Si bien las posiciones de fondo permanecieron inalterables (cosa entendible en tanto se trata de dos modelos de sociedad prácticamente antagónicos), la flexibilización del lenguaje formal, diplomático, declarativo, permitió a lo largo de los dos o tres años recientes generar expectativas bastante optimistas en cuanto a la regularización de relaciones entre la primera superpotencia del mundo y el primer experimento socialista de América Latina. Y si a ese cambio de tono se le suman las declaraciones de intención y las –pocas, es verdad– medidas adoptadas para distender dichas relaciones (aumento de la colaboración científica, aliento a Cuba para su acercamiento a organismos financieros, refuerzo al magro comercio bilateral, ampliación de las categorías de viajeros estadunidenses a la isla), no parece quimérico pensar en un futuro levantamiento del arbitrario y pernicioso embargo económico que desde 1960 asfixia a la economía isleña, condición esencial para el inicio de una nueva etapa.

La llegada de Trump a la Casa Blanca vino a restar claridad al panorama, o por lo menos a sembrar dudas sobre las perspectivas de normalización en el nexo Cuba- EU, y no sobra decir que la disposición (o falta de ella) que el presidente republicano muestre para contribuir a la misma puede ser decisiva para el proceso.
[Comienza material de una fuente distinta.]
(* ===== verification/NetworkManager.v ===== *)
(** * The NetworkManager adapter

    [bootstrap/adapters/network/network_manager.py]: the network port over the
    system bus, call by call.  What NetworkManager answers is an interface over
    a state of its own; a call that names an object introspects it first, as
    [_properties] does.  Times are milliseconds of the loop's clock. *)

From S2P Require Import Prelude Domain Network Encoding.

Definition NM_PATH : string := "/org/freedesktop/NetworkManager".
Definition SETTINGS_PATH : string := "/org/freedesktop/NetworkManager/Settings".
Definition WIFI_DEVICE_TYPE : Z := 2.
Definition DEVICE_STATE_ACTIVATED : Z := 100.
Definition DEVICE_STATE_FAILED : Z := 120.

(** The members of an access point [scan] reads; a flag that is not there is 0. *)
Record ApValues := mkAp { av_ssid : bytes; av_strength : Z; av_flags : Z; av_wpa_flags : Z; av_rsn_flags : Z }.

(** A D-Bus value of a profile. *)
Inductive variant := VString (s : string) | VBytes (b : bytes) | VBool (b : bool).
Abbreviation profile := (list (string * list (string * variant))).

Class SystemBus (B : Type) := {
  bus_connect : M B unit;
  bus_introspect : string → M B unit;
  nm_get_devices : M B (list string);
  nm_device_type : string → M B Z;
  nm_device_state : string → M B Z;
  nm_active_access_point : string → M B string;
  nm_ap_ssid : string → M B bytes;
  nm_ap_values : string → M B ApValues;
  nm_request_scan : string → M B unit;
  nm_get_all_access_points : string → M B (list string);
  nm_checkpoints : M B (list string);
  nm_checkpoint_devices : string → M B (list string);
  nm_startup : M B bool;
  nm_checkpoint_create : list string → Z → M B string;
  nm_checkpoint_rollback : string → M B unit;
  nm_checkpoint_destroy : string → M B unit;
  nm_add_and_activate : profile → string → M B unit;
  nm_list_connections : M B (list string);
  nm_connection_type : string → M B (option string);
  nm_delete_connection : string → M B unit;
  nm_disconnect : string → M B unit;
  loop_time : B → Z;
  loop_sleep : Z → B → B;
  fresh_uuid : B → string * B }.

Record ActiveNetworkChange := mkActive {
  ac_operation_id : string; ac_checkpoint_path : string; ac_previous_ssid : option string; ac_staged_ssid : string }.
Record NetworkManagerProvisioning := mkNM {
  nm_bus : bool; nm_manager : bool; nm_device_path : option string; nm_active : option ActiveNetworkChange;
  nm_recovery_complete : bool }.
Definition nm_init : NetworkManagerProvisioning := mkNM false false None None true.

Definition set_bus (n : NetworkManagerProvisioning) : NetworkManagerProvisioning :=
  mkNM true n.(nm_manager) n.(nm_device_path) n.(nm_active) n.(nm_recovery_complete).
Definition set_manager (n : NetworkManagerProvisioning) : NetworkManagerProvisioning :=
  mkNM n.(nm_bus) true n.(nm_device_path) n.(nm_active) n.(nm_recovery_complete).
Definition set_device (p : option string) (n : NetworkManagerProvisioning) : NetworkManagerProvisioning :=
  mkNM n.(nm_bus) n.(nm_manager) p n.(nm_active) n.(nm_recovery_complete).
Definition set_active (a : option ActiveNetworkChange) (n : NetworkManagerProvisioning) : NetworkManagerProvisioning :=
  mkNM n.(nm_bus) n.(nm_manager) n.(nm_device_path) a n.(nm_recovery_complete).
Definition set_recovered (b : bool) (n : NetworkManagerProvisioning) : NetworkManagerProvisioning :=
  mkNM n.(nm_bus) n.(nm_manager) n.(nm_device_path) n.(nm_active) b.

Section Adapter.
Context {B : Type} `{!SystemBus B}.
(** [bytes.decode("utf-8", errors="replace")]; the constructor's times; turns
    enough for the loops that poll. *)
Context (utf8_replace : bytes → string).
Context (scan_settle activation_timeout rollback_timeout manager_startup_timeout manager_startup_poll : Z) (fuel : nat).
Abbreviation W := (NetworkManagerProvisioning * B)%type.

Definition bus {A} (c : M B A) : M W A := zoom snd (λ b w, (w.1, b)) c.
Definition self {A} (f : NetworkManagerProvisioning → A) : M W A := gets (λ w, f w.1).
Definition put (f : NetworkManagerProvisioning → NetworkManagerProvisioning) : M W unit := modify (λ w, (f w.1, w.2)).
Definition now : M W Z := gets (λ w, loop_time w.2).
Definition sleep (t : Z) : M W unit := modify (λ w, (w.1, loop_sleep t w.2)).
(** [except Exception as exc: raise NetworkProvisioningError(msg) from exc] *)
Definition wrap_all {A} (c : M W A) (msg : string) : M W A :=
  catch c (λ _, Some (raise (NetworkProvisioningError msg))).
(** The same, after [except NetworkProvisioningError: raise]. *)
Definition wrap {A} (c : M W A) (msg : string) : M W A :=
  catch c (λ e, match e with NetworkProvisioningError _ => None | _ => Some (raise (NetworkProvisioningError msg)) end).

Definition connect : M W unit :=
  connected ← self nm_bus;
  if connected : bool then mret tt
  else wrap_all (bus bus_connect) "NetworkManager system bus is unavailable" ;; put set_bus.
Definition introspect (path : string) : M W unit := bus (bus_introspect path).
(** [_properties], and a property read through it. *)
Definition properties (path : string) : M W unit := connect ;; introspect path.

(** The first Wi-Fi device. *)
Fixpoint find_wifi (paths : list string) : M W (option string) :=
  match paths with
  | [] => mret None
  | path :: rest =>
      properties path ;;
      t ← bus (nm_device_type path);
      if (t =? WIFI_DEVICE_TYPE)%Z then mret (Some path) else find_wifi rest
  end.

(** [_interfaces]; the device is what its callers use. *)
Definition interfaces : M W string :=
  connect ;;
  manager ← self nm_manager;
  (if manager : bool then mret tt else introspect NM_PATH ;; put set_manager) ;;
  known ← self nm_device_path;
  match known with
  | Some _ => mret tt
  | None => paths ← bus nm_get_devices; found ← find_wifi paths; put (set_device found)
  end ;;
  device ← self nm_device_path;
  match device with
  | None => raise (NetworkProvisioningError "NetworkManager has no Wi-Fi device")
  | Some device => introspect device ;; mret device
  end.

Definition current_ssid : M W (option string) :=
  wrap
    (device ← interfaces;
     properties device ;;
     ap ← bus (nm_active_access_point device);
     if bool_decide (ap = "/") then mret None
     else
       properties ap ;;
       ssid ← bus (nm_ap_ssid ap);
       let name := utf8_replace ssid in
       mret (if bool_decide (name = "") then None else Some name))
    "NetworkManager active network query failed".

Definition nm_get_state : M W NetworkProvisioningSnapshot :=
  current ← current_ssid;
  active ← self nm_active;
  mret (mkSnapshot
          (match active with Some _ => STAGING | None => match current with Some _ => CONNECTED | None => UNCONFIGURED end end)
          (ac_operation_id <$> active) current (ac_staged_ssid <$> active)).

(** ** The polling loops *)

Fixpoint poll_activated (n : nat) (device : string) (deadline : Z) : M W unit :=
  match n with
  | 0 => raise (RuntimeError "still waiting")
  | S n' =>
      t ← now;
      if (t <? deadline)%Z then
        state ← bus (nm_device_state device);
        if (state =? DEVICE_STATE_ACTIVATED)%Z then mret tt
        else if (DEVICE_STATE_FAILED <=? state)%Z then raise (NetworkProvisioningError "Wi-Fi activation failed")
        else sleep 500 ;; poll_activated n' device deadline
      else raise (NetworkProvisioningError "Wi-Fi activation timed out")
  end.
Definition wait_until_activated (device : string) : M W unit :=
  properties device ;; t ← now; poll_activated fuel device (t + activation_timeout)%Z.

Fixpoint poll_startup (n : nat) (deadline : Z) : M W unit :=
  match n with
  | 0 => raise (RuntimeError "still waiting")
  | S n' =>
      starting ← bus nm_startup;
      if starting : bool then
        t ← now;
        let remaining := (deadline - t)%Z in
        if (remaining <=? 0)%Z then raise (NetworkProvisioningError "NetworkManager startup did not complete in time")
        else sleep (Z.min manager_startup_poll remaining) ;; poll_startup n' deadline
      else mret tt
  end.
Definition wait_until_manager_startup_complete : M W unit :=
  t ← now; poll_startup fuel (t + manager_startup_timeout)%Z.

Fixpoint poll_disconnected (n : nat) (deadline : Z) : M W unit :=
  match n with
  | 0 => raise (RuntimeError "still waiting")
  | S n' =>
      current ← current_ssid;
      match current with
      | None => mret tt
      | Some _ =>
          t ← now;
          if (deadline <=? t)%Z then raise (NetworkProvisioningError "Wi-Fi remained connected after profile reset")
          else sleep 100 ;; poll_disconnected n' deadline
      end
  end.

(** ** The port *)

Fixpoint rollback_checkpoints (device : string) (paths : list string) : M W unit :=
  match paths with
  | [] => mret tt
  | path :: rest =>
      properties path ;;
      devices ← bus (nm_checkpoint_devices path);
      (if bool_decide (device ∈ devices) then bus (nm_checkpoint_rollback path) ;; bus (nm_checkpoint_destroy path)
       else mret tt) ;;
      rollback_checkpoints device rest
  end.

Definition nm_recover_interrupted : M W NetworkProvisioningSnapshot :=
  put (set_recovered false) ;;
  device ← interfaces;
  wrap_all
    (properties NM_PATH ;;
     paths ← bus nm_checkpoints;
     rollback_checkpoints device paths ;;
     wait_until_manager_startup_complete ;;
     put (set_active None) ;;
     put (set_recovered true) ;;
     nm_get_state)
    "NetworkManager interrupted checkpoint recovery failed".

Fixpoint read_access_points (paths : list string) : M W (list WifiAccessPoint) :=
  match paths with
  | [] => mret []
  | path :: rest =>
      properties path ;;
      v ← bus (nm_ap_values path);
      let ssid := utf8_replace v.(av_ssid) in
      let secured := negb ((v.(av_flags) =? 0)%Z && (v.(av_wpa_flags) =? 0)%Z && (v.(av_rsn_flags) =? 0)%Z) in
      found ← read_access_points rest;
      mret (if bool_decide (ssid = "") then found else mkAccessPoint ssid v.(av_strength) secured :: found)
  end.

Definition nm_scan : M W (list WifiAccessPoint) :=
  device ← interfaces;
  wrap_all (bus (nm_request_scan device)) "NetworkManager Wi-Fi scan failed" ;;
  (if (scan_settle =? 0)%Z then mret tt else sleep scan_settle) ;;
  wrap_all (paths ← bus (nm_get_all_access_points device); read_access_points paths)
    "NetworkManager access-point query failed".

Definition connection_settings (uuid : string) (r : NetworkChangeRequest) : profile :=
  [("connection", [("id", VString ("Eidolon setup: " +:+ r.(nc_ssid))); ("type", VString "802-11-wireless");
                   ("uuid", VString uuid); ("autoconnect", VBool true)]);
   ("802-11-wireless", [("ssid", VBytes (list_ascii_of_string r.(nc_ssid))); ("mode", VString "infrastructure");
                        ("hidden", VBool r.(nc_hidden))]);
   ("ipv4", [("method", VString "auto")]); ("ipv6", [("method", VString "auto")])] ++
  match r.(nc_passphrase) with
  | Some p => [("802-11-wireless-security", [("key-mgmt", VString "wpa-psk"); ("psk", VString p)])]
  | None => []
  end.

Definition best_effort_rollback (checkpoint : string) : M W unit :=
  catch (bus (nm_checkpoint_rollback checkpoint) ;;
         catch (bus (nm_checkpoint_destroy checkpoint)) (λ _, Some (mret tt)))
    (λ _, Some (mret tt)).

(** The staging of a change once its checkpoint stands. *)
Definition stage (r : NetworkChangeRequest) (operation_id device checkpoint : string) (previous : option string) : M W unit :=
  catch
    (uuid ← (λ w, let '(u, b) := fresh_uuid w.2 in (Ok u, (w.1, b)));
     bus (nm_add_and_activate (connection_settings uuid r) device) ;;
     put (set_active (Some (mkActive operation_id checkpoint previous r.(nc_ssid)))) ;;
     wait_until_activated device)
    (λ e, Some
       ((if bool_decide (checkpoint = "/") then mret tt else best_effort_rollback checkpoint) ;;
        put (set_active None) ;;
        raise (match e with
               | NetworkProvisioningError _ => e
               | _ => NetworkProvisioningError "NetworkManager could not activate the staged network"
               end))).

Definition nm_begin_change (r : NetworkChangeRequest) : M W NetworkProvisioningSnapshot :=
  active ← self nm_active;
  guard_py (bool_decide (is_Some active)) (NetworkProvisioningError "another network change is active") ;;
  recovered ← self nm_recovery_complete;
  guard_py (negb recovered) (NetworkProvisioningError "interrupted network recovery is incomplete") ;;
  let operation_id := strip r.(nc_operation_id) in
  guard_py (bool_decide (operation_id = "") || bool_decide (r.(nc_ssid) = ""))
    (NetworkProvisioningError "operation_id and ssid are required") ;;
  device ← interfaces;
  previous ← current_ssid;
  checkpoint ← wrap_all (bus (nm_checkpoint_create [device] rollback_timeout)) "NetworkManager checkpoint creation failed";
  stage r operation_id device checkpoint previous ;;
  nm_get_state.

Definition require_active (operation_id : string) : M W ActiveNetworkChange :=
  active ← self nm_active;
  match active with
  | Some a =>
      guard_py (negb (bool_decide (a.(ac_operation_id) = operation_id))) (NetworkProvisioningError "network operation does not match") ;;
      mret a
  | None => raise (NetworkProvisioningError "network operation does not match")
  end.

Definition nm_confirm (operation_id : string) : M W NetworkProvisioningSnapshot :=
  active ← require_active operation_id;
  interfaces ;;
  current ← current_ssid;
  guard_py (negb (bool_decide (current = Some active.(ac_staged_ssid)))) (NetworkProvisioningError "staged network is not active") ;;
  wrap_all (bus (nm_checkpoint_destroy active.(ac_checkpoint_path))) "NetworkManager checkpoint confirmation failed" ;;
  put (set_active None) ;;
  nm_get_state.

Definition nm_rollback (operation_id : string) : M W NetworkProvisioningSnapshot :=
  active ← require_active operation_id;
  interfaces ;;
  wrap_all (bus (nm_checkpoint_rollback active.(ac_checkpoint_path)) ;; bus (nm_checkpoint_destroy active.(ac_checkpoint_path)))
    "NetworkManager checkpoint rollback failed" ;;
  put (set_active None) ;;
  nm_get_state.

Fixpoint delete_wifi (paths : list string) : M W unit :=
  match paths with
  | [] => mret tt
  | path :: rest =>
      introspect path ;;
      kind ← bus (nm_connection_type path);
      (if bool_decide (kind = Some "802-11-wireless") then bus (nm_delete_connection path) else mret tt) ;;
      delete_wifi rest
  end.

Definition nm_forget_all_wifi_profiles : M W NetworkProvisioningSnapshot :=
  active ← self nm_active;
  match active with Some a => nm_rollback a.(ac_operation_id) ;; mret tt | None => mret tt end ;;
  connect ;;
  wrap
    (device ← interfaces;
     introspect SETTINGS_PATH ;;
     paths ← bus nm_list_connections;
     delete_wifi paths ;;
     current ← current_ssid;
     match current with Some _ => introspect device ;; bus (nm_disconnect device) | None => mret tt end ;;
     t ← now;
     poll_disconnected fuel (t + 5000)%Z)
    "NetworkManager could not forget saved Wi-Fi profiles" ;;
  put (set_active None) ;;
  mret (mkSnapshot UNCONFIGURED None None None).

#[export] Instance network_manager : NetworkProvisioning W := {
  observes_host_network := true;
  net_recover_interrupted := nm_recover_interrupted;
  net_scan := nm_scan;
  net_get_state := nm_get_state;
  net_begin_change := nm_begin_change;
  net_confirm := nm_confirm;
  net_rollback := nm_rollback;
  net_forget_all_wifi_profiles := nm_forget_all_wifi_profiles }.
End Adapter.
Las señales que hasta ahora ha enviado al respecto son equívocas: apuntó que La Habana debe ofrecer mejores condiciones a Estados Unidos en el acuerdo de acercamiento emprendido durante la gestión de Obama, pero también dijo que cincuenta años (de bloqueo) son suficientes.

Nombró en su equipo de transición a Mauricio Claver-Carone, anticastrista furibundo y miembro del principal grupo pro embargo hacia Cuba, pero celebró las enormes posibilidades de inversión que ofrecería este país a sus colegas y compatriotas empresarios (que no son pocos), que ven a la nación caribeña como un apetitoso mercado al alcance de su producción. Declaró que no le iba a temblar la mano para liquidar el acuerdo en marcha, pero dijo (por interpósita asesora y estratega de campaña) hallarse abierto para estudiar y de hecho reiniciar las relaciones entre su país y la isla. Da la impresión, en suma, de estar calibrando hasta dónde los intereses financieros, económicos y comerciales en juego pueden subordinar sus obcecados principios ideológicos.

De su lado, el gobierno encabezado por Raúl Castro ha manifestado que, aun cuando ello signifique poner en riesgo el deshielo en curso, aceptaría una relación con los estadunidenses sólo si ésta no tuviera condicionamientos y se concretara en términos de igualdad. Estas expresiones constituyen, sí, una contrarréplica nominal a las bravatas de Trump, pero también son un advertencia para que los inversores interesados en la normalización ajusten sus mecanismos de presión sobre el propio mandatario y el círculo de cubanoestadunidenses más intransigentes y montaraces, que ponen por encima de todo su odio inveterado por la revolución, sus artífices y sus simpatizantes.